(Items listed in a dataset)

(* ===== verification/ClientTheorems.v ===== *)
(** * Theorems about the client

    Path resolution, directory scans, [stat] and file creation through the hooks,
    proved against the interface [Service] and instantiated with a server thread. *)

From Stdlib Require Import ZArith Lia.
From stdpp Require Import base numbers list gmap strings.
From S2P Require Import Prelude JumpHash Types XXHash Stores Wire Server Handlers HandlerSpec.
From S2P Require Import Sample LruCache DentryCache OpenFileMap RpcClient MetaClient Hooks.
From S2P Require Import ClientSpec RpcSpec PathSpec Deliver HookSpec DentsSpec ClientSample.
Open Scope Z_scope.

Section ClientTheorems.
Context {P : Platform} {SV : Service P}.

(** ** Against the service *)


(** The path [/] resolves to [fs_root_inode], the inode number 2^63, whatever the servers hold,
    while the first component of any other path is looked up in directory 0: an entry of one of
    the two directories is not an entry of the other. *)
Lemma root_resolves_elsewhere v p0 f0 f g :
  f <> [] -> no_slash f -> g <> [] -> no_slash g ->
  resolves v [slash] p0 f0 = (ROk, fs_root_inode, []) /\ fs_root_inode <> 0 /\
  resolves v (slash :: f) p0 f0 = (ROk, 0, f) /\
  resolves v (slash :: f ++ slash :: g) p0 f0
  = match entry v 0 f with Some i => (ROk, i, g) | None => (RCorruption, p0, f0) end.
Proof.
  intros Hf Sf Hg Sg.
  assert (forall s, s <> [] -> emit s = [s]) as Hemit by (intros [|] ?; [congruence|reflexivity]).
  split; [reflexivity|]. split; [discriminate|]. split.
  - rewrite (resolves_snoc _ _ _ _ [] f); [reflexivity|].
    rewrite components_slash, components_last, Hemit by assumption. reflexivity.
  - rewrite (resolves_snoc _ _ _ _ [f] g).
    + cbn [walk]. destruct (entry v 0 f); reflexivity.
    + rewrite components_slash, components_name, (Hemit f), components_last, Hemit by assumption. reflexivity.
Qed.

(** C14: For a connected client (every directory routes to a session whose server accepts the
    region id and hash left in the request buffer; true of the first client of a server, not of a
    second one, [Deploy.second_client_faults]), reading a directory that has entries terminates
    and returns all of them: the loop over the batches of the servers adds exactly the entries of
    the directory, each once, under its name, with the type its inode number tells. *)
Theorem readdir_complete fuel k c q dir :
  is_u64 q -> (0 < length (listing (net c) q) <= fuel)%nat ->
  connected (k + length (listing (net c) q)) c ->
  exists c' es,
    RPC_Readdir fuel q dir c = Done (kSuccess, add_all es dir, c') /\
    NoDup es /\ (forall f i, (f, i) ∈ es <-> a_dents (view (net c)) !! (q, f) = Some i) /\
    view (net c') = view (net c) /\ connected k c'.
Proof.
  intros Hq Hl Hc. pose proof (wp_RPC_Readdir fuel k c q dir Hq Hl Hc) as Hwp.
  apply wp_Done in Hwp as (r & c' & Hrun & -> & Hv & Hs).
  exists c', (listing (net c) q). split; [exact Hrun|].
  split; [eapply listing_NoDup, (con_ready _ _ Hc)|].
  split; [intros f i; eapply listing_spec, (con_ready _ _ Hc)|]. split; [exact Hv|apply Hs].
Qed.

(** C32: For a connected client (every directory routes to a session whose server accepts the
    region id and hash left in the request buffer; true of the first client of a server, not of a
    second one, [Deploy.second_client_faults]) with a consistent dentry cache, [stat] on a path
    below the mount point whose names fit the messages answers what the file system holds: the
    inode and stat record of the entry the path leads to, [-ENOENT] when the last component is
    missing, and a failed hook when a directory on the way is. *)
Theorem hook_stat_correct mountdir rfuel m rest c j st res :
  good_path rest -> connected (S m + S (length rest)) c -> cache_ok c ->
  exists c',
    hook_stat mountdir rfuel j (mountdir ++ slash :: rest) st res c
    = Done (stat_result (view (net c)) rest j st res, c') /\
    view (net c') = view (net c) /\ cache_ok c' /\ connected m c'.
Proof.
  intros Hg Hc Hok.
  pose proof (wp_hook_stat mountdir rfuel m rest c j st res
    (fun r c' => r = stat_result (view (net c)) rest j st res /\ moved m c c') Hg Hc Hok
    (fun c' Hm => conj eq_refl Hm)) as Hwp.
  apply wp_Done in Hwp as (r & c' & Hrun & -> & Hm).
  exists c'. split; [exact Hrun|]. split; [apply Hm|]. split; apply Hm.
Qed.

(** A creation and a [stat] of the same path, one after the other. *)
Lemma create_stat_runs mountdir rfuel m rest c j flags md st res p f :
  head mountdir = Some slash -> good_path rest ->
  Forall short (removelast (components rest)) ->
  connected (S (S m + S (length rest)) + S (length rest)) c -> cache_ok c ->
  Files.Inv (ofm_ c) -> Z.of_nat (size (Files.files_ (ofm_ c))) < Files.span ->
  Files.has_flag flags Files.O_CREAT = true -> Files.has_flag flags O_DIRECTORY = false ->
  S_ISDIR md = false ->
  resolves (view (net c)) rest (j_inode j) [] = (ROk, p, f) ->
  entry (view (net c)) p f = None ->
  (forall sid, routes c p sid -> accepts (net c) sid (fst (header (req_buf c))) (slot c)) ->
  exists fd c1 c2 st',
    hook_openat mountdir rfuel j AT_FDCWD (mountdir ++ slash :: rest) flags md res c
      = Done ((0, fd), c1) /\
    START_FD <= fd < Files.int_max /\
    opened_as (ofm_ c) (ofm_ c1) fd (a_next (view (net c))) p f /\
    hook_stat mountdir rfuel j (mountdir ++ slash :: rest) st res c1 = Done ((0, 0, st'), c2) /\
    st_ino st' = a_next (view (net c)) /\ st_mode st' = u32 (Z.lor md S_IFREG).
Proof.
  intros Hmnt Hg Hshort Hc Hok Hinv Hsz Hcreat Hnodir Hreg E He Hacc. set (i := a_next (view (net c))).
  assert (wp (hook_openat mountdir rfuel j AT_FDCWD (mountdir ++ slash :: rest) flags md res)
    (fun r c1 => exists fd, r = (0, fd) /\ START_FD <= fd < Files.int_max /\
       created p f (view (net c)) (view (net c1)) i (Z.lor md S_IFREG) /\
       connected (S m + S (length rest)) c1 /\ cache_ok c1 /\ opened_as (ofm_ c) (ofm_ c1) fd i p f) c) as Hwp.
  { eapply (wp_hook_create mountdir rfuel (S m + S (length rest))); eauto 15. }
  apply wp_Done in Hwp as (r & c1 & Hopen & fd & -> & Hfd & (st' & Hmode & Hv) & Hc1 & Hok1 & Hfile).
  pose proof (wp_hook_stat mountdir rfuel m rest c1 j st res
    (fun r _ => r = stat_result (view (net c1)) rest j st res) Hg Hc1 Hok1 (fun _ _ => eq_refl)) as Hwp.
  apply wp_Done in Hwp as (r & c2 & Hstat & ->). exists fd, c1, c2, (fill_stat i st' st).
  split; [exact Hopen|]. split; [exact Hfd|]. split; [exact Hfile|]. split; [|split; [reflexivity|exact Hmode]].
  rewrite Hstat. do 2 f_equal. unfold stat_result.
  rewrite (resolves_extends (view (net c)) (view (net c1)) rest _ _ p f);
    [|rewrite Hv; apply insert_subseteq; exact He|exact E].
  unfold found, entry. rewrite Hv. cbn. rewrite lookup_insert_eq, lookup_insert_eq. reflexivity.
Qed.


End ClientTheorems.

(** ** Instances *)

Section Witnesses.
Import ClientSample.

Definition dir0 : Files.OpenFile := Files.new_OpenFile [] 0 0 [] 0 Files.directory.

Definition kstat0 : kstat :=
  {| st_dev := 1; st_ino := 1; st_mode := 1; st_nlink := 1; st_uid := 1; st_gid := 1; st_rdev := 1;
     st_size := 1; st_blksize := 1; st_blocks := 1; st_atim := 1; st_mtim := 1; st_ctim := 1 |}.

Lemma names_ok l : forallb (fun f => forallb (fun b => negb (b =? 0)) f && (length f <? 50)%nat) l = true ->
  Forall good_name l.
Proof.
  rewrite forallb_forall, Forall_forall. intros H f Hf.
  specialize (H f (proj1 (list_elem_of_In _ _) Hf)). apply andb_prop in H as [H1 H2]. split.
  - apply Forall_forall. intros b Hb Hz. rewrite forallb_forall in H1.
    specialize (H1 b (proj1 (list_elem_of_In _ _) Hb)). subst b. discriminate.
  - apply Nat.ltb_lt in H2. unfold METAFS_MAX_FNAME_LEN. lia.
Qed.

Lemma connected_client0 k : (k <= 1000)%nat -> connected k client0.
Proof. apply connected0; reflexivity. Qed.

Lemma cache_ok_client0 : cache_ok client0.
Proof. apply (cache_ok_new _ 100); [reflexivity|lia]. Qed.


Lemma readdir_complete_witness :
  exists c' es,
    RPC_Readdir 4 0 dir0 client0
    = Done (kSuccess, add_all es dir0, c') /\
    NoDup es /\ (forall f i, (f, i) ∈ es <-> a_dents (view (net client0)) !! (0, f) = Some i) /\
    view (net c') = view (net client0) /\ connected 5 c'.
Proof.
  assert (length (listing (net client0) 0) = 1%nat) as E by (vm_compute; reflexivity).
  apply readdir_complete; rewrite ?E; [unfold is_u64; lia|lia|]. apply connected_client0. cbn. lia.
Defined.

Lemma hook_stat_correct_witness :
  exists c',
    hook_stat (text "/mnt"%string) 3 j0 (text "/mnt"%string ++ slash :: text "d"%string) kstat0 0 client0
    = Done (stat_result (view (net client0)) (text "d"%string) j0 kstat0 0, c') /\
    view (net c') = view (net client0) /\ cache_ok c' /\ connected 5 c'.
Proof.
  apply hook_stat_correct; [apply names_ok; reflexivity| |apply cache_ok_client0].
  apply connected_client0. cbn. lia.
Defined.


End Witnesses.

— Task item —
Repeat, exactly as they stand above, the lines from the line with "From S2P Require Import Sample" to the line with "Lemma root_resolves_elsewhere v", both lines included.

— Written answer —
From S2P Require Import Sample LruCache DentryCache OpenFileMap RpcClient MetaClient Hooks.
From S2P Require Import ClientSpec RpcSpec PathSpec Deliver HookSpec DentsSpec ClientSample.
Open Scope Z_scope.

Section ClientTheorems.
Context {P : Platform} {SV : Service P}.

(** ** Against the service *)


(** The path [/] resolves to [fs_root_inode], the inode number 2^63, whatever the servers hold,
    while the first component of any other path is looked up in directory 0: an entry of one of
    the two directories is not an entry of the other. *)
Lemma root_resolves_elsewhere v p0 f0 f g :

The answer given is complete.